Your task: Retype all of the lines below with no changes.

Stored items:

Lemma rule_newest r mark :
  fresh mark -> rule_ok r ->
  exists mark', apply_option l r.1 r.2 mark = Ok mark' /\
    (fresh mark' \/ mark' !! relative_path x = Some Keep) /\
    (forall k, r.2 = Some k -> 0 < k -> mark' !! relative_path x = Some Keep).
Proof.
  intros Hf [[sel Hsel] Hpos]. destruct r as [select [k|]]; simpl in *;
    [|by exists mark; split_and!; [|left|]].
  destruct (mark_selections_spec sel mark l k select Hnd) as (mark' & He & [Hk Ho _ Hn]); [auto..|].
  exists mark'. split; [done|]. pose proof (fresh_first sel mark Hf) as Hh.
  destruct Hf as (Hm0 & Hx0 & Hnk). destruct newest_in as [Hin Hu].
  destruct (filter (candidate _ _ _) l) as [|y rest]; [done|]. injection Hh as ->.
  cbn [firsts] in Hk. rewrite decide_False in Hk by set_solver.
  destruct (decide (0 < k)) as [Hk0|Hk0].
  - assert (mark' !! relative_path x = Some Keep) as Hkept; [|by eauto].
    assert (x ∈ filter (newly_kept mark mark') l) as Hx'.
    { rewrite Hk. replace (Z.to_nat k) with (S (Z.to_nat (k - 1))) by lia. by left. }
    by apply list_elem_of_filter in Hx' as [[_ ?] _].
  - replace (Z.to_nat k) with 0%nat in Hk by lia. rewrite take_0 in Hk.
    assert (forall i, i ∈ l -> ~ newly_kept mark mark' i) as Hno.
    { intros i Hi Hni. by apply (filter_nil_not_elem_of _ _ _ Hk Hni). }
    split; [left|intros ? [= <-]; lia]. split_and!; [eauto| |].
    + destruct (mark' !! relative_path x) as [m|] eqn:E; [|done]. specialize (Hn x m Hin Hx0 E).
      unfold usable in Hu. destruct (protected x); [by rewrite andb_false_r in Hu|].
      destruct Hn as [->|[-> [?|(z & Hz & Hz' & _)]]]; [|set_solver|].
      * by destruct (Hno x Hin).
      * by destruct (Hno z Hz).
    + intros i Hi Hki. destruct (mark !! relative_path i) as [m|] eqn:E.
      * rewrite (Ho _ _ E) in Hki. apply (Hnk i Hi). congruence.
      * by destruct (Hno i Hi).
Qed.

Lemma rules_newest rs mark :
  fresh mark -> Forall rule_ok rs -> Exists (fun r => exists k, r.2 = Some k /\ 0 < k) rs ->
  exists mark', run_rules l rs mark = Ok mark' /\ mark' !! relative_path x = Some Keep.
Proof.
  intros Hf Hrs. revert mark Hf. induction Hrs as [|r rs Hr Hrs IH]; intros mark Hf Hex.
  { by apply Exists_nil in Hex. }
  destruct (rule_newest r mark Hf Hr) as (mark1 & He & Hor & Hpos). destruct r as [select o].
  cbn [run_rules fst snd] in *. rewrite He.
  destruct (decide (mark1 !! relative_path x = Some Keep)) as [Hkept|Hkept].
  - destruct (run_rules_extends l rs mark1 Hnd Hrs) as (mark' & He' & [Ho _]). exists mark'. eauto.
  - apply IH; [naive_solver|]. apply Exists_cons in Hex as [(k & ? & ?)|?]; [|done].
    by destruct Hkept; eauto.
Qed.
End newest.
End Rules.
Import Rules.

Response to the exercise:
Lemma rule_newest r mark :
  fresh mark -> rule_ok r ->
  exists mark', apply_option l r.1 r.2 mark = Ok mark' /\
    (fresh mark' \/ mark' !! relative_path x = Some Keep) /\
    (forall k, r.2 = Some k -> 0 < k -> mark' !! relative_path x = Some Keep).
Proof.
  intros Hf [[sel Hsel] Hpos]. destruct r as [select [k|]]; simpl in *;
    [|by exists mark; split_and!; [|left|]].
  destruct (mark_selections_spec sel mark l k select Hnd) as (mark' & He & [Hk Ho _ Hn]); [auto..|].
  exists mark'. split; [done|]. pose proof (fresh_first sel mark Hf) as Hh.
  destruct Hf as (Hm0 & Hx0 & Hnk). destruct newest_in as [Hin Hu].
  destruct (filter (candidate _ _ _) l) as [|y rest]; [done|]. injection Hh as ->.
  cbn [firsts] in Hk. rewrite decide_False in Hk by set_solver.
  destruct (decide (0 < k)) as [Hk0|Hk0].
  - assert (mark' !! relative_path x = Some Keep) as Hkept; [|by eauto].
    assert (x ∈ filter (newly_kept mark mark') l) as Hx'.
    { rewrite Hk. replace (Z.to_nat k) with (S (Z.to_nat (k - 1))) by lia. by left. }
    by apply list_elem_of_filter in Hx' as [[_ ?] _].
  - replace (Z.to_nat k) with 0%nat in Hk by lia. rewrite take_0 in Hk.
    assert (forall i, i ∈ l -> ~ newly_kept mark mark' i) as Hno.
    { intros i Hi Hni. by apply (filter_nil_not_elem_of _ _ _ Hk Hni). }
    split; [left|intros ? [= <-]; lia]. split_and!; [eauto| |].
    + destruct (mark' !! relative_path x) as [m|] eqn:E; [|done]. specialize (Hn x m Hin Hx0 E).
      unfold usable in Hu. destruct (protected x); [by rewrite andb_false_r in Hu|].
      destruct Hn as [->|[-> [?|(z & Hz & Hz' & _)]]]; [|set_solver|].
      * by destruct (Hno x Hin).
      * by destruct (Hno z Hz).
    + intros i Hi Hki. destruct (mark !! relative_path i) as [m|] eqn:E.
      * rewrite (Ho _ _ E) in Hki. apply (Hnk i Hi). congruence.
      * by destruct (Hno i Hi).
Qed.

Lemma rules_newest rs mark :
  fresh mark -> Forall rule_ok rs -> Exists (fun r => exists k, r.2 = Some k /\ 0 < k) rs ->
  exists mark', run_rules l rs mark = Ok mark' /\ mark' !! relative_path x = Some Keep.
Proof.
  intros Hf Hrs. revert mark Hf. induction Hrs as [|r rs Hr Hrs IH]; intros mark Hf Hex.
  { by apply Exists_nil in Hex. }
  destruct (rule_newest r mark Hf Hr) as (mark1 & He & Hor & Hpos). destruct r as [select o].
  cbn [run_rules fst snd] in *. rewrite He.
  destruct (decide (mark1 !! relative_path x = Some Keep)) as [Hkept|Hkept].
  - destruct (run_rules_extends l rs mark1 Hnd Hrs) as (mark' & He' & [Ho _]). exists mark'. eauto.
  - apply IH; [naive_solver|]. apply Exists_cons in Hex as [(k & ? & ?)|?]; [|done].
    by destruct Hkept; eauto.
Qed.
End newest.
End Rules.
Import Rules.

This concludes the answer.